Judge to rule on Ruel Reid, Fritz Pinnock matter in February
CHIEF Parish Court Judge Chester Crooks will on February 4 indicate whether former senator and Education Minister Ruel Reid, president of the Caribbean Maritime University (CMU) Professor Fritz Pinnock, and several others will go to trial for the allegations of fraud brought against them.
Law enforcement agencies, in a coordinated strike in October last year, arrested and charged Reid, his wife Sharen and daughter Sharelle, Pinnock, and Councillor Kim Brown Lawrence (Jamaica Labour Party, Brown’s Town Division, St Ann) during early-morning raids at their houses, acting on allegations of financial improprieties in which funds were supposedly siphoned off from CMU and the Ministry of Education. They were subsequently brought before the Half-way-tree Criminal Court and charged, but subsequently released on bail.

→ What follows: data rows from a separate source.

(** *** [TerritorialBase.export] *)

Section ExportFacts.

Variable FORMATS : gmap string Exporter.
Variable utf8_decode : string -> result (list Z).
Variable writable : string -> bool.
Variable encodes : stream -> list Z -> bool.

Lemma logger_run (level : log_level) (msg : string) (w : World) :
  exists w', logger level msg w = (Ok tt, w')
             /\ self w' = self w /\ files w' = files w
             /\ stdout w' = stdout w.
Proof. eexists. split; [reflexivity|]. simpl. auto. Qed.

(** C3. For a format name that the registry does not have, [export] raises
    the exception ['Unsupported output format.'] and changes nothing: no
    file, no output, no log message, and the database object is as it
    was. *)
Theorem export_unsupported (format : string) (minified : bool)
    (filename : option string) (w : World) :
  FORMATS !! format = None ->
  export FORMATS utf8_decode writable encodes format minified filename w =
    (Raise (Exception "Unsupported output format."), w).
Proof. intros Hnone. unfold export. rewrite Hnone. reflexivity. Qed.

(** C8. When [export] returns, the format is registered and the exported
    content (the exporter's data, decoded to text for a text format) has
    gone to exactly one place: with a file name, to the file of that name,
    or to ['dtb' + extension] when the name is ['auto'], the standard
    output being untouched; without one, to the standard output, no file
    being touched. *)
Theorem export_destination (format : string) (minified : bool)
    (filename : option string) (w w' : World) :
  export FORMATS utf8_decode writable encodes format minified filename w
    = (Ok tt, w') ->
  exists (exporter : Exporter) (raw data : pyval),
    FORMATS !! format = Some exporter
    /\ exporter_data exporter (_data (self w)) minified = Ok raw
    /\ (if negb (binary_format exporter) && negb (isinstance_unicode raw)
        then decode_utf8 utf8_decode raw else Ok raw) = Ok data
    /\ self w' = self w
    /\ match filename with
       | Some f =>
           if decide (f = "") then
             files w' = files w /\ stdout w' = stdout w ++ [data]
           else if decide (f = "auto") then
             files w' = <["dtb" +:+ extension exporter := data]> (files w)
             /\ stdout w' = stdout w
           else
             files w' = <[f := data]> (files w) /\ stdout w' = stdout w
       | None => files w' = files w /\ stdout w' = stdout w ++ [data]
       end.
Proof.
  unfold export. destruct (FORMATS !! format) as [exporter|];
    [|discriminate].
  intros Hrun. exists exporter.
  set (msg := if minified then _ else _) in Hrun.
  unfold mbind at 1 in Hrun. unfold IO_bind in Hrun.
  assert (Hlog : exists w1, msg w = (Ok tt, w1) /\ self w1 = self w
             /\ files w1 = files w /\ stdout w1 = stdout w).
  { unfold msg. destruct minified; apply logger_run. }
  destruct Hlog as (w1 & Hw1 & Hs1 & Hf1 & Ho1). rewrite Hw1 in Hrun.
  unfold mbind at 1 in Hrun. unfold IO_bind, get_self in Hrun.
  unfold mbind at 1 in Hrun. unfold IO_bind, lift at 1 in Hrun.
  rewrite Hs1 in Hrun.
  destruct (exporter_data exporter (_data (self w)) minified) as [raw|];
    [|discriminate].
  exists raw.
  unfold mbind at 1 in Hrun. unfold IO_bind in Hrun.
  set (coerced := if negb (binary_format exporter)
                     && negb (isinstance_unicode raw)
                  then decode_utf8 utf8_decode raw else Ok raw).
  assert (Hco : (if negb (binary_format exporter)
                    && negb (isinstance_unicode raw)
                 then lift (decode_utf8 utf8_decode raw) else mret raw) w1
                = (coerced, w1)).
  { unfold coerced.
    destruct (negb (binary_format exporter) && negb (isinstance_unicode raw));
      reflexivity. }
  rewrite Hco in Hrun. destruct coerced as [data|] eqn:Hdata;
    [|discriminate].
  exists data. split; [reflexivity|]. split; [reflexivity|].
  split; [reflexivity|].
  unfold mbind in Hrun. unfold IO_bind in Hrun.
  destruct (logger_run DEBUG "Done." w1) as (w2 & Hw2 & Hs2 & Hf2 & Ho2).
  rewrite Hw2 in Hrun.
  assert (Hout : forall v, stdout_write encodes data w2 = (Ok tt, v) ->
            self v = self w /\ files v = files w
            /\ stdout v = stdout w ++ [data]).
  { intros v Hv. unfold stdout_write in Hv.
    destruct data as [| |s|u]; try discriminate;
      [|destruct (encodes StandardOutput u); [|discriminate]];
      injection Hv as <-; simpl;
      rewrite Hs2, Hs1, Hf2, Hf1, Ho2, Ho1; auto. }
  assert (Hfile : forall name v,
            open_write writable encodes name (binary_format exporter) data w2
              = (Ok tt, v) ->
            self v = self w /\ files v = <[name := data]> (files w)
            /\ stdout v = stdout w).
  { intros name v Hv. unfold open_write in Hv.
    destruct (writable name); [|discriminate]. simpl in Hv.
    destruct (binary_format exporter), data as [| |s|u]; try discriminate;
      [|destruct (encodes TextFile u); [|discriminate]];
      injection Hv as <-; simpl; rewrite Hs2, Hs1, Hf2, Hf1, Ho2, Ho1; auto. }
  destruct filename as [f|]; simpl in Hrun.
  - destruct (decide (f = "")) as [->|Hne].
    + simpl in Hrun. apply Hout in Hrun. tauto.
    + assert (Hb : str_eqb f "" = false) by (apply str_eqb_neq; exact Hne).
      rewrite Hb in Hrun. simpl in Hrun.
      destruct (decide (f = "auto")) as [->|Hna].
      * rewrite str_eqb_refl in Hrun. apply Hfile in Hrun. tauto.
      * assert (Hb' : str_eqb f "auto" = false)
          by (apply str_eqb_neq; exact Hna).
        rewrite Hb' in Hrun. apply Hfile in Hrun. tauto.
  - apply Hout in Hrun. tauto.
Qed.

End ExportFacts.

End EntitiesProps.

(** ** Closed instances of the tree and export properties *)

Module EntitiesExamples.
Import Entities EntitiesSpec EntitiesProps Samples.

Lemma toDict_one_state :
  toDict false false true one_state = Ok one_state_dict.
Proof. vm_compute. reflexivity. Qed.

Lemma toDict_includeKey_witness :
  toDict false false false one_state =
    Ok [("uf", [(PInt 35, [("nome", PStr "Sao Paulo")])])]
  /\ Forall (fun tbl : TableData =>
              Forall (fun rd : RowData =>
                        NoDup (keys rd) /\ ("id" ∈ keys rd)
                        /\ ("id" ∉ keys (strip rd))
                        /\ keys (strip rd) =
                             filter (fun k => k <> "id") (keys rd)
                        /\ length rd = S (length (strip rd)))
                     (values tbl))
            (values one_state_dict).
Proof.
  destruct (toDict_includeKey false false one_state) as (Hrel & _ & Hrows).
  split.
  - rewrite Hrel. vm_compute. reflexivity.
  - apply Hrows. vm_compute. reflexivity.
Defined.

Lemma one_state_loaded (e : Entity) :
  e ∈ entities -> is_Some (_dict one_state !! table e).
Proof.
  intros He. unfold entities in He.
  repeat (apply elem_of_cons in He as [->|He]);
    [vm_compute; eauto ..|inversion He].
Defined.

Lemma toDict_omits_empty_tables_witness :
  (forall d : DictData, toDict true true true one_state = Ok d ->
     keys d = ["uf"])
  /\ (forall e, e ∈ entities -> _dict one_state !! table e = Some [] ->
      od_get str_eqb (table e) one_state_dict = None).
Proof.
  destruct (toDict_omits_empty_tables true true true one_state
              one_state_loaded) as [Hkeys _].
  destruct (toDict_omits_empty_tables false false true one_state
              one_state_loaded) as [Hkeys' _].
  split.
  - intros d Hd. apply Hkeys in Hd as [Hd _]. exact Hd.
  - apply (Hkeys' one_state_dict). vm_compute. reflexivity.
Defined.

Lemma toDict_unloaded_witness :
  is_Some (_dict one_state !! "subdistrito")
  /\ toDict false false false (__init__ base_2014) = Raise (KeyError "uf").
Proof.
  destruct (toDict_unloaded false false true one_state) as [Hreq _].
  destruct (toDict_unloaded false false false one_state) as [_ Hnew].
  split.
  - apply (Hreq (ex_intro _ one_state_dict toDict_one_state) Subdistrito).
    unfold entities. repeat (first [left | right]).
  - apply (Hnew base_2014 ""). 
Defined.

Attorney Hugh Wildman has been lobbying the court to have the case against Reid and Pinnock thrown out on the basis that his clients were arrested by officers of the Financial Investigations Division (FID), which, he says, has no jurisdiction to do so as they are purely an investigative body and not empowered to carry out arrests.
Wildman has maintained that by arresting both applicants, the FID acted outside of its statutory powers and, therefore, what it did is to be considered a “nullity”.
Yesterday, following the final submissions by the prosecution and responses by the defence, the judge indicated that he would make his ruling on February 4, 2020.